25 nov 2014

Cuando el boticario era nuestro mejor camello



"En esto de drogarse, los anglosajones lo tienen mucho más claro que nosotros: drugs son drugs, y el hecho de que se vendan por dos canales diferentes, uno con bata blanca, el otro con móvil y scooter, no cambian su esencia: ambas sirven para lo mismo: colocarse y al loro. La distinción tramposa entre medicamentos psicoactivos –legales, asépticos, con prospecto- y los polvos mágicos que te vende el camello es la consecuencia última de ese incómodo artefacto llamado prohibición.

Pero esto no siempre fue así. Durante un par de décadas, España se convirtió en una especie de supermercado de las drogas del resto de Europa. Y no estoy hablando de la pujanza de los narco-emprendedores en los 90, ni del primer tsunami de cocaína en los 80, sino de unos cuantos años más atrás: las décadas de los 60 y los 70, ese período bautizado con el entrañable nombre de tardofranquismo.

Alguna ventaja tenía que tener vivir en un régimen fascista y con el reloj atrasado medio siglo con respecto a Europa: mientras la policía del pensamiento de las democracias occidentales empezaban a prohibir cualquier sustancia mínimamente sospechosa de hacer gozar al ciudadano, el régimen de Franco seguía a lo suyo: autarquía, toros, aislacionismo y, eso sí, reserva espiritual de occidente frente al enemigo comunista.

"Reserva espiritual" incluye mucho más que procesiones. Incluye también abarrotar las farmacias con una oferta virtualmente infinita de anfetaminas, alucinógenos, opiáceos, barbitúricos y antidepresivos, la mayor parte de ellos de venta al público sin receta. "En los 60, cuando ya habían sido retiradas de las farmacias de Europa, era tan fácil conseguir Centraminas y Dexedrinas en España que en el resto del continente se referían a ellas como "la droga española"", me cuenta por teléfono Juan Carlos Usó, historiador de las drogas en España.

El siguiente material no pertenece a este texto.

(** X3. Apart from the [null] targets of branch edges, edges join listed
    nodes: from a numbered state whose edges are linked, with a parent
    that is the id of a node, the traversal, in both variants, returns a
    state in which the source of every edge is the id of a listed node,
    and so is its target, unless the target is [null], which only an edge
    with a [condition] has; an id it returns is the id of a listed
    node. *)
Theorem edges_stay_linked ast parentNodeId st r st' :
  numbered st -> linked st -> parentBelow (nodeId st) parentNodeId ->
  Ltm.traverseNode ast parentNodeId st = Ok (r, st')
  \/ Part000.traverseNode ast parentNodeId st = Ok (r, st') ->
  Forall (fun e =>
            In (from e) (map id (nodes st'))
            /\ match to e with
               | Some t => In t (map id (nodes st'))
               | None => condition e <> None
               end) (edges st')
  /\ match r with
     | Some i => In i (map id (nodes st'))
     | None => True
     end.
Proof.
  intros Hnum HL Hp H.
  assert (G : grows 0 st st'
              /\ linked st'
              /\ exists b', b' <= nodeId st' /\ resultBelow b' r).
  { destruct H as [H|H].
    - split.
      + now apply (ltm_traverse_grows ast parentNodeId 0 st r st'
                     (Nat.le_0_l _)).
      + destruct (ltm_traverse_links ast parentNodeId (nodeId st) Hp
                    st r st' (le_n _) HL H) as (HL' & b' & _ & Hb' & Hr).
        eauto.
    - split.
      + now apply (part000_traverse_grows ast parentNodeId 0 st r st'
                     (Nat.le_0_l _)).
      + destruct (part000_traverse_links ast parentNodeId (nodeId st) Hp
                    st r st' (le_n _) HL H) as (HL' & b' & _ & Hb' & Hr).
        eauto. }
  destruct G as (G & HL' & b' & Hb' & Hr).
  pose proof (grows_numbered _ _ _ Hnum G) as Hnum'.
  split.
  - eapply Forall_impl; [|exact HL']. intros e [Hf Ht]. split.
    + now apply idBelow_listed.
    + destruct (to e); [now apply idBelow_listed | exact Ht].
  - destruct r as [i|]; [|exact I].
    apply idBelow_listed; [exact Hnum'|]. eapply idBelow_le; eauto.
Qed.

Lemma edges_stay_linked_witness :
  let ns := [mkNode (nodeName 0) (js "if undefined");
             mkNode (nodeName 1) (js "return 1");
             mkNode (nodeName 2) (js "return 2")] in
  Forall (fun e =>
            In (from e) (map id ns)
            /\ match to e with
               | Some t => In t (map id ns)
               | None => condition e <> None
               end)
         [mkEdge (nodeName 0) (Some (nodeName 1)) None;
          mkEdge (nodeName 0) (Some (nodeName 2)) None;
          mkEdge (nodeName 0) None (Some (js "No"))].
Proof.
  intros ns.
  refine (proj1 (edges_stay_linked
                   (chunk [ifElseStatement (identifier "x")]) None
                   initialState None
                   (mkState ns
                            [mkEdge (nodeName 0) (Some (nodeName 1)) None;
                             mkEdge (nodeName 0) (Some (nodeName 2)) None;
                             mkEdge (nodeName 0) None (Some (js "No"))] 3)
                   _ _ _ _)).
  - split; reflexivity.
  - constructor.
  - exact I.
  - left. vm_compute. reflexivity.
Defined.

(** ** The id a call returns *)

Lemma constantly_ret {A} (v : A) : constantly v (ret v).
Proof. intros st r st' H. now inversion H. Qed.

Lemma constantly_bind {A B} (v : B) (m : M A) (f : A -> M B) :
  (forall a, constantly v (f a)) -> constantly v (bind m f).
Proof.
  intros Hf st r st' H. apply bind_ok in H.
  destruct H as (a & st1 & _ & H). eapply Hf, H.
Qed.

Lemma rooted_pure_bind {A} p (m : M A) f :
  pure m -> (forall a, rooted p (f a)) -> rooted p (bind m f).
Proof.
  intros Hp Hf st r st' H. apply bind_ok in H.
  destruct H as (a & st1 & H1 & H2). apply Hp in H1. subst st1.
  eapply Hf, H2.
Qed.

Lemma rooted_create_link label p (k : jsstring -> M (option jsstring)) :
  (forall i, constantly (Some i) (k i)) ->
  (forall j, 0 <= j -> hoare 0 (fun _ => True) (k (nodeName j))) ->
  rooted p (bind (createNode label)
                 (fun i => bind (linkParent p i) (fun _ => k i))).
Proof.
  intros Hc Hg st r st' H.
  destruct label as [| |s| |]; try discriminate.
  rewrite create_link_eq in H.
  split; [eapply Hc, H|].
  destruct (Hg _ (Nat.le_0_l _) _ _ _ (Nat.le_0_l _) H)
    as [(ns & es & Hn & He & _) _].
  simpl in Hn, He. rewrite <- app_assoc in Hn, He. simpl in Hn.
  eauto.
Qed.

Ltac constantly_tac :=
  repeat first [ apply constantly_ret
               | apply constantly_bind; intros ? ].

Ltac rooted_step L :=
  match goal with
  | |- rooted _ (bind (createNode _) _) =>
      apply rooted_create_link;
        [ intros ?; constantly_tac | intros ? ?; repeat hoare_step L ]
  | |- rooted _ (bind (if ?c then _ else _) _) => destruct c eqn:?
  | |- rooted _ (bind _ _) =>
      apply rooted_pure_bind; [solve [auto 10 with pure_db] | intros ?]
  end.

(** X4. On a node object that is not a [Chunk], [traverseNode], in both
    variants, returns the id the counter stood at when it was called; the
    node of that id is the first node it appended, before the nodes of its
    children, and the first edge it appended is the link from its parent,
    when it was given one. *)
Theorem root_id_returned get parentNodeId st r st' :
  strictEq (get "type"%string) "Chunk" = false ->
  Ltm.traverseNode (VObject get) parentNodeId st = Ok (r, st')
  \/ Part000.traverseNode (VObject get) parentNodeId st = Ok (r, st') ->
  r = Some (nodeName (nodeId st))
  /\ exists l rest moreEdges,
       nodes st' = nodes st ++ mkNode (nodeName (nodeId st)) l :: rest
       /\ edges st'
          = edges st ++ parentLink parentNodeId (nodeName (nodeId st))
            ++ moreEdges.
Proof.
  intros Hchunk [H|H]; revert st r st' H.
  - change (rooted parentNodeId
              (Ltm.traverseNode (VObject get) parentNodeId)).
    cbn [Ltm.traverseNode]. rewrite Hchunk.
    repeat match goal with
           | |- rooted _ (if ?c then _ else _) => destruct c eqn:?
           end;
      repeat rooted_step ltm_traverse_grows.
  - change (rooted parentNodeId
              (Part000.traverseNode (VObject get) parentNodeId)).
    cbn [Part000.traverseNode]. rewrite Hchunk.
    repeat match goal with
           | |- rooted _ (if ?c then _ else _) => destruct c eqn:?
           end;
      repeat rooted_step part000_traverse_grows.
Qed.

Lemma root_id_returned_witness :
  exists l rest moreEdges,
    [mkNode (nodeName 1) (js "repeat"); mkNode (nodeName 2) (js "return 2");
     mkNode (nodeName 3) (js "until 1")]
    = [] ++ mkNode (nodeName 1) l :: rest
    /\ [mkEdge (nodeName 0) (Some (nodeName 1)) None;
        mkEdge (nodeName 1) (Some (nodeName 2)) None;
        mkEdge (nodeName 1) (Some (nodeName 3)) None]
       = [] ++ parentLink (Some (nodeName 0)) (nodeName 1) ++ moreEdges.
Proof.
  refine (proj2 (root_id_returned
                   (lookup [("type", str "RepeatStatement");
                            ("condition", numericLiteral "1");
                            ("body",
                             VArray [returnStatement [numericLiteral "2"]])
                           ]%string)
                   (Some (nodeName 0)) (mkState [] [] 1) (Some (nodeName 1))
                   (mkState [mkNode (nodeName 1) (js "repeat");
                             mkNode (nodeName 2) (js "return 2");
                             mkNode (nodeName 3) (js "until 1")]
                            [mkEdge (nodeName 0) (Some (nodeName 1)) None;
                             mkEdge (nodeName 1) (Some (nodeName 2)) None;
                             mkEdge (nodeName 1) (Some (nodeName 3)) None] 4)
                   _ _)).
  - reflexivity.
  - left. vm_compute. reflexivity.
Defined.

(** ** Values without a kind, and kinds without a case *)

Lemma strictEq_not_string v lit : (forall s, v <> VString s) -> strictEq v lit = false.
Proof. destruct v; simpl; try reflexivity. intros H. now elim (H s). Qed.

Lemma createNode_not_string {A} v (k : jsstring -> M A) st :
  (forall s, v <> VString s) -> bind (createNode v) k st = Throw TypeError.
Proof.
  intros H. unfold bind, createNode. destruct v; try reflexivity.
  now elim (H s).
Qed.

(** X5. [traverseNode], in both variants, throws a [TypeError] on
    [undefined], on [null], on a string, and on an object whose [type] is
    missing or is not a string. *)
Theorem untyped_node_throws node parentNodeId st :
  untyped node ->
  Ltm.traverseNode node parentNodeId st = Throw TypeError
  /\ Part000.traverseNode node parentNodeId st = Throw TypeError.
Proof.
  destruct node as [| | s | items | get]; simpl; intros H;
    try (split; reflexivity); try contradiction.
  rewrite !(strictEq_not_string _ _ H).
  split; apply createNode_not_string, H.
Qed.

Lemma strictEq_other t k : t <> js k -> strictEq (VString t) k = false.
Proof.
  intros H. simpl. destruct (jsstring_eqb t (js k)) eqn:E; [|reflexivity].
  apply jsstring_eqb_eq in E. contradiction.
Qed.

(** X6. A node whose [type] is a string that no [case] of the [switch]
    names is never rejected: the traversal returns, having appended one
    node labelled with the sanitized type and the link from the parent,
    whatever else the node holds. *)
Theorem unrecognized_kind_is_one_node get t parentNodeId st :
  get "type"%string = VString t ->
  (~ In t (map js ltmKinds) ->
   Ltm.traverseNode (VObject get) parentNodeId st
   = Ok (Some (nodeName (nodeId st)), withNode st t parentNodeId))
  /\ (~ In t (map js part000Kinds) ->
      Part000.traverseNode (VObject get) parentNodeId st
      = Ok (Some (nodeName (nodeId st)), withNode st t parentNodeId)).
Proof.
  intros Htype. split; intros Hin.
  - cbn [Ltm.traverseNode]. rewrite Htype.
    rewrite !strictEq_other
      by (intros E; apply Hin; rewrite E; simpl; auto 20).
    now rewrite create_link_eq.
  - cbn [Part000.traverseNode]. rewrite Htype.
    rewrite !strictEq_other
      by (intros E; apply Hin; rewrite E; simpl; auto 20).
    now rewrite create_link_eq.
Qed.

Lemma untyped_node_throws_witness :
  Ltm.traverseNode (obj [("body", VArray [])]%string) None initialState
  = Throw TypeError.
Proof.
  refine (proj1 (untyped_node_throws (obj [("body", VArray [])]%string)
                   None initialState _)).
  intros s. discriminate.
Defined.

Al igual que hoy en día quien más y quien menos se coloca con algo –de los porros a los antidepresivos, pasando por toda la gama de uppers legales y menos legales– no es descabellado afirmar que durante el segundo tiempo del franquismo media España se metía algo para desconectar. La diferencia es que entonces se hacía con el beneplácito de Farmaindustria. Quién sabe si todo aquel arsenal químico sirvió para mitigar el hastío de los españoles y, de ese modo, prolongar la vida del régimen franquista.

Con Optalidón la vida es más llevadera

Tomemos un caso bien cotidiano y nada sospechoso de coquetear con la marginalidad: el Optalidón era tan imprescindible como el Calmante Vitaminado en el botiquín del hogar. Literalmente, millones de mujeres soportaban sus gr​ises existencias gracias al comprimido amarillo,una apropiada mezcla de anfetamina y barbitúrico. El efecto del Optalidón lo describe evocadoramente este señor extremeño: "Nunca olvidaré el día de mi boda, pero no por la cena, la noche o la ceremonia, sino porque me dio dolor de cabeza antes de los entremeses, me tomé un Optalidón con una copa de vino y un langostino y la mezcla, explosiva en un estómago vacío, me hizo flipar de tal manera que solo esa noche alcancé el cielo de la literatura excelsa. Me traían tarjetas de boda para que las dedicara y me salía la efusión lírica a borbotones. Los invitados leían las dedicatorias y se echaban a llorar (los camareros de La Colina están de testigos), pero mis mensajes no eran fruto del cariño, sino del Optalidón".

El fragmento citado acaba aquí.